Cos’è l’NFP (Non Farm Payrolls)
L’NFP (Non Farm Payrolls) è uno dei dati macroeconomici più attesi e influenti nel mondo del trading. Pubblicato ogni primo venerdì del mese dal Bureau of Labor Statistics degli Stati Uniti, misura la variazione netta del numero di lavoratori dipendenti nell’economia americana nel mese precedente, escludendo il settore agricolo, i dipendenti pubblici, i lavoratori domestici e quelli delle organizzazioni no-profit.
Il termine “Non Farm” indica proprio questa esclusione del settore agricolo, considerato troppo stagionale e volatile per fornire un quadro affidabile della salute del mercato del lavoro statunitense.
Come funziona l’NFP
Il dato NFP viene rilasciato alle 14:30 ora italiana (8:30 ET) e include tre informazioni chiave che i trader monitorano con attenzione:
- Variazione occupazione non agricola: il numero di posti di lavoro creati o persi nel mese di riferimento
- Tasso di disoccupazione (Unemployment Rate): la percentuale della forza lavoro attivamente in cerca di occupazione
- Salario orario medio (Average Hourly Earnings): indicatore delle pressioni inflazionistiche, molto seguito dalla Federal Reserve
Il mercato reagisce confrontando il dato pubblicato con le aspettative degli analisti (consensus). Un risultato superiore alle attese viene interpretato come segnale positivo per l’economia americana; un dato deludente, invece, può generare forte volatilità al ribasso sul dollaro USA (USD) e movimenti bruschi su tutti i mercati correlati.
Esempio pratico
Supponiamo che il consensus preveda la creazione di 200.000 nuovi posti di lavoro. Se il dato reale è 280.000, il mercato tende a rafforzare il dollaro: un’economia solida aumenta la probabilità di rialzi dei tassi da parte della Federal Reserve (Fed).
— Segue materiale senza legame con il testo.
(** X10.  The collection given to [TurboModuleBinding::install] is the
    one the retained-callback factory registers in.  For every choice of
    the two flags, when the bindings are installed: under the global
    strategy the closure carries the global lambda and the binding gets a
    null collection; under the manager-scoped strategy the lambda the
    closure carries captured the very collection the binding gets, the
    one the constructor made; with neither flag there is no factory and
    no collection.  The binding is installed on the manager's runtime. *)
Theorem binding_collection_is_factory_collection (jThis : @JavaPart World)
    (rt : jsi_Runtime) (js nv : shared_ptr CallInvoker) delegate
    (useGlobal useScoped : bool) (cs : Collections) b :
  let built := TurboModuleManager_new jThis rt js nv delegate
                 useGlobal useScoped cs in
  snd (installJSIBindings (fst built)) = Some b →
  binding_runtime b = rt ∧
  ((useGlobal = true ∧
    binding_retainJSCallback b = Some retainGlobal ∧
    binding_longLivedObjectCollection b = None ∧ snd built = cs) ∨
   (useGlobal = false ∧ useScoped = true ∧
    binding_retainJSCallback b
      = Some (retainScoped (binding_longLivedObjectCollection b)) ∧
    binding_longLivedObjectCollection b = Some (nextCollection cs) ∧
    ownedCollections (snd built) !! nextCollection cs = Some []) ∨
   (useGlobal = false ∧ useScoped = false ∧
    binding_retainJSCallback b = None ∧
    binding_longLivedObjectCollection b = None ∧ snd built = cs)).
Proof.
  intros built. subst built. unfold installJSIBindings.
  destruct useGlobal, useScoped; simpl; destruct js; simpl;
    try discriminate; intros [= <-]; simpl;
    rewrite ?lookup_insert_eq; auto 10.
Qed.

(** X11.  From [initHybrid] to a managed module.  Take a manager made by
    [initHybrid] from two holders that hold invokers, and the closure its
    [installJSIBindings] installs.  Whenever, at any point of any run,
    that closure calls the delegate's [getTurboModule(name, params)], the
    call is made on the manager's delegate, for the name being looked up,
    and the parameters hold the JS holder's invoker as [jsInvoker], the
    native holder's invoker as [nativeInvoker] (never the other way
    round), and as [retainJSCallback] the factory the two flags
    selected. *)
Theorem hybrid_manager_params (jThis : @JavaPart World)
    (runtimeExecutor : JRuntimeExecutor)
    (jsCallInvokerHolder nativeCallInvokerHolder : CallInvokerHolder)
    delegate (useGlobal useScoped : bool) (cs : Collections)
    (js nv : CallInvoker) b (w : World) (heap : nat) acts n receiver k p :
  getCallInvoker jsCallInvokerHolder = Some js →
  getCallInvoker nativeCallInvokerHolder = Some nv →
  let this := fst (initHybrid jThis runtimeExecutor jsCallInvokerHolder
                     nativeCallInvokerHolder delegate useGlobal useScoped cs) in
  snd (installJSIBindings this) = Some b →
  let r := binding_retainJSCallback b in
  Call (Call_getTurboModule_params receiver k p)
    ∈ events r n (run r acts (captured this w heap)) →
  receiver = delegate_ref delegate ∧ k = n ∧ moduleName p = n ∧
  jsInvoker p = js ∧ nativeInvoker p = nv ∧
  retainJSCallback p =
    (if useGlobal then Some retainGlobal
     else if useScoped then Some (retainScoped (Some (nextCollection cs)))
     else None) ∧
  binding_runtime b = JRuntimeExecutor_get runtimeExecutor.
Proof.
  intros Hjs Hnv this Hb r Hin.
  assert (this_jsCallInvoker_ this = Some js ∧
          this_nativeCallInvoker_ this = Some nv ∧
          this_delegate_ this = delegate ∧
          this_retainJSCallback_ this =
            (if useGlobal then Some retainGlobal
             else if useScoped
                  then Some (retainScoped (Some (nextCollection cs)))
                  else None) ∧
          this_runtimeExecutor_ this = JRuntimeExecutor_get runtimeExecutor)
    as (Tjs & Tnv & Td & Tr & Trt).
  { subst this. unfold initHybrid. rewrite Hjs, Hnv.
    by destruct useGlobal, useScoped. }
  assert (r = this_retainJSCallback_ this ∧
          binding_runtime b = this_runtimeExecutor_ this) as [Hr Hrt].
  { subst r. unfold installJSIBindings in Hb. rewrite Tjs in Hb.
    simpl in Hb. by injection Hb as <-. }
  set (s2 := run r acts (captured this w heap)) in *.
  destruct (locked_or_not s2) as [(c & js' & nv' & d' & j' & Hl) | Hgone].
  2: { destruct (provider_gone r n s2 Hgone) as (_ & _ & E).
       rewrite E in Hin. by apply elem_of_nil in Hin. }
  destruct (run_refs r acts (captured this w heap)) as (R1 & R2 & R3 & _).
  fold s2 in R1, R2, R3.
  pose proof Hl as (_ & L2 & L3 & L4 & _).
  apply R1 in L2. apply R2 in L3. apply R3 in L4. simpl in L2, L3, L4.
  rewrite Tjs in L2. rewrite Tnv in L3. rewrite Td in L4.
  injection L2 as <-. injection L3 as <-. injection L4 as <-.
  provider_cases r n s2 c js nv delegate j' Hl;
    rewrite (events_after _ _ _ _ _ _ _ _ Hp) in Hin;
    repeat (apply elem_of_cons in Hin as [Hin|Hin];
            [try discriminate Hin|]);
    try (by apply elem_of_nil in Hin).
  injection Hin as -> -> ->. simpl. by rewrite Hr, Tr, Hrt, Trt.
Qed.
Al contrario, un dato di 120.000 potrebbe indebolire l’USD e spingere al rialzo coppie come EUR/USD o GBP/USD.
In questi frangenti è comune osservare movimenti di 50-150 pip in pochi secondi, con possibile slippage elevato sugli ordini a mercato e spread che si allargano significativamente anche presso i broker più competitivi.
Importanza per il trader
L’NFP è considerato un market mover di primaria importanza per chi opera sul Forex, sugli indici americani (S&P 500, Nasdaq, Dow Jones) e sull’oro (XAU/USD). Ecco i motivi principali per cui ogni trader dovrebbe conoscerlo:
- Alta volatilità: i movimenti di prezzo possono essere bruschi e rapidissimi, offrendo opportunità significative ma anche rischi elevati, soprattutto per chi non gestisce correttamente l’esposizione
- Impatto sulle decisioni Fed: un mercato del lavoro forte supporta politiche monetarie restrittive, con effetti diretti sui tassi di interesse e sull’intero mercato valutario
- Gestione del rischio: molti trader esperti preferiscono chiudere le posizioni aperte prima del rilascio oppure allargare gli Stop Loss per evitare di essere fermati dalla volatilità momentanea
- Strategie post-dato: altri trader attendono il rilascio e operano sul breakout successivo, una volta che il mercato ha assorbito la notizia e la direzione si è stabilizzata
Approcciare l’NFP senza una strategia di gestione del rischio ben definita è fortemente sconsigliato, in particolare per i trader principianti. Ridurre la size delle posizioni nelle ore precedenti al rilascio è una buona pratica adottata anche dai trader più esperti.